Вы знаете,я тоже подумал что светловат ,но вчера посмотрел
Зеркальные войны и заприметел довольно светлый Краз.
Плюс ещё наблюдения на улице...
Но всё равно огромное спасибо.
Жаль что не умею колёса красить  так чтоб на настоящие похожи были. Это если не ошибаюсь смывка называется?

----------


## Д.Срибный

Ну если перекрашивают в частях, то красят тем, что есть в наличии :-) Там может и светлый получиться.

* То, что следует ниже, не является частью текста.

(** [count > GMEM_SIZE - p ? GMEM_SIZE - p : count], the subtraction in
    [unsigned long], the result in [unsigned int]. *)
Definition clip (room count : Z) : Z := if room <? count then u32 room else count.

(** ** One device *)
Section Device.
Context {UA : UserAccess}.

Definition gmem_ioctl (d : gmem_dev) (cmd : Z) : gmem_dev * Z :=
  if cmd =? MEM_CLEAR then (gmem_zeroed, 0) else (d, - EINVAL).

(** Result: return value, user memory, [*ppos]. *)
Definition gmem_read (d : gmem_dev) (u : umem) (buf size ppos : Z) : run (Z * umem * Z) :=
  let p := u64 ppos in
  let count := u32 size in
  if GMEM_SIZE <=? p then Done (0, u, ppos)
  else
    let count := clip (u64 (GMEM_SIZE - p)) count in
    bs ← access (load_bytes (mem d) p count);
    let '(u', rest) := copy_to_user u buf bs in
    if negb (rest =? 0) then Done (- EFAULT, u', ppos)
    else Done (count, u', s64 (ppos + count)).

(** Result: return value, device, [*ppos]. *)
Definition gmem_write (d : gmem_dev) (u : umem) (buf size ppos : Z) : run (Z * gmem_dev * Z) :=
  let p := u64 ppos in
  let count := u32 size in
  if GMEM_SIZE <=? p then Done (0, d, ppos)
  else
    let count := clip (u64 (GMEM_SIZE - p)) count in
    let '(bs, rest) := copy_from_user u buf count in
    m ← access (store_bytes (mem d) p bs);
    if negb (rest =? 0) then Done (- EFAULT, {| mem := m |}, ppos)
    else Done (count, {| mem := m |}, s64 (ppos + count)).

Definition gmem_llseek : file → Z → Z → file * Z := llseek GMEM_SIZE.

(** [gmem_open] binds the file to the only device, [gmem_devp]. *)
Definition gmem_open (f : file) : file * Z :=
  ({| f_pos := f_pos f; f_flags := f_flags f; private_data := 0 |}, 0).

Definition gmem_release (f : file) : Z := 0.

(** ** gmem_n: sixteen devices *)

(** [container_of(inode->i_cdev, struct gmem_dev, cdev)] is the device whose
    [cdev] the inode names, here by its index. *)
Definition gmem_n_open (i_cdev : nat) (f : file) : file * Z :=
  ({| f_pos := f_pos f; f_flags := f_flags f; private_data := i_cdev |}, 0).

Definition gmem_n_read (devs : list gmem_dev) (f : file) (u : umem) (buf size ppos : Z)
    : run (Z * umem * Z) :=
  d ← access (devs !! private_data f); gmem_read d u buf size ppos.

Definition gmem_n_write (devs : list gmem_dev) (f : file) (u : umem) (buf size ppos : Z)
    : run (Z * list gmem_dev * Z) :=
  d ← access (devs !! private_data f);
  '(ret, d', pos) ← gmem_write d u buf size ppos;
  Done (ret, <[private_data f := d']> devs, pos).

Definition gmem_n_ioctl (devs : list gmem_dev) (f : file) (cmd : Z)
    : run (Z * list gmem_dev) :=
  d ← access (devs !! private_data f);
  let '(d', ret) := gmem_ioctl d cmd in
  Done (ret, <[private_data f := d']> devs).

Definition gmem_n_llseek : file → Z → Z → file * Z := llseek GMEM_SIZE.
Definition gmem_n_release (f : file) : Z := 0.

(** ** gmem_mutex: one device behind a mutex *)

Record gmem_mutex_dev := { gm_dev : gmem_dev; gm_locked : bool }.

А заводские машины выходят темные.

Про колеса, - скорее их надо обработать "сухой кистью".

----------


## Oleg

в Стендмастере 22/23 2002 год была статья, могу прислать тремя картинками по ~800 кб каждая

----------


## Anonymous

Давай paavo@paramon.ru

----------


## Oleg

на фотке зил покрашен аканом - цвет чтото вроде "техника после 50х"
осветлено и запылено

----------


## Militarist

Симпатичная моделька. А в реальной жизни вообще цены ей нет! С каждой заправки самолёта минимум пол тонны в карман ГСМщиков. Для них прекрасней машины нет!

----------


## Anonymous

Вы про Зил или про Краз?

----------


## Militarist

А без разницы! Главная прелесть в бочке, а не в тягаче.

----------


## Monitor

This TZ-22 was displayed in 1994 at Speerenberg Airbase (ancient GDR). It was Open-Door-Day, shortly before withdraw back to Russia.

----------


## Monitor

Pic 2

----------


## Monitor

Pic 3

----------


## Monitor

Pic 4

----------


## Monitor

Pic 5

----------


## Monitor

Pic 6

----------


## Monitor

Pic 7

----------


## Monitor

Pic 8

----------


## Monitor

Pic 9

----------


## Monitor

Pic 10

----------


## Monitor

Pic 11

----------


## Monitor

Pic 12, the last one.

Best regards from Germany.

----------


## Д.Срибный

Thanks a lot!
Very interesting! First time I see this tank camouflaged.

----------


## А.Мельников

> на фотке зил покрашен аканом - цвет чтото вроде "техника после 50х"
> осветлено и запылено


Капот у него какой-то излишне угловатый. Вот как настоящий вглядит.

----------


## Kraz

Здравствуйте всем. Просматривал темы форума, наткнулся на "родное".... :Smile:  Главная проблемма донецкого ТЗ-22  -  даже не бочка, которая вовсе не ТЗ-22. У машины (сам тягач) не в масштабе колеса, они меньше чем нужно по диаметру. В итоге модель выглядит "прижатой к земле лягушкой" (сам ее собирал в числе первых в далеком 1999 году).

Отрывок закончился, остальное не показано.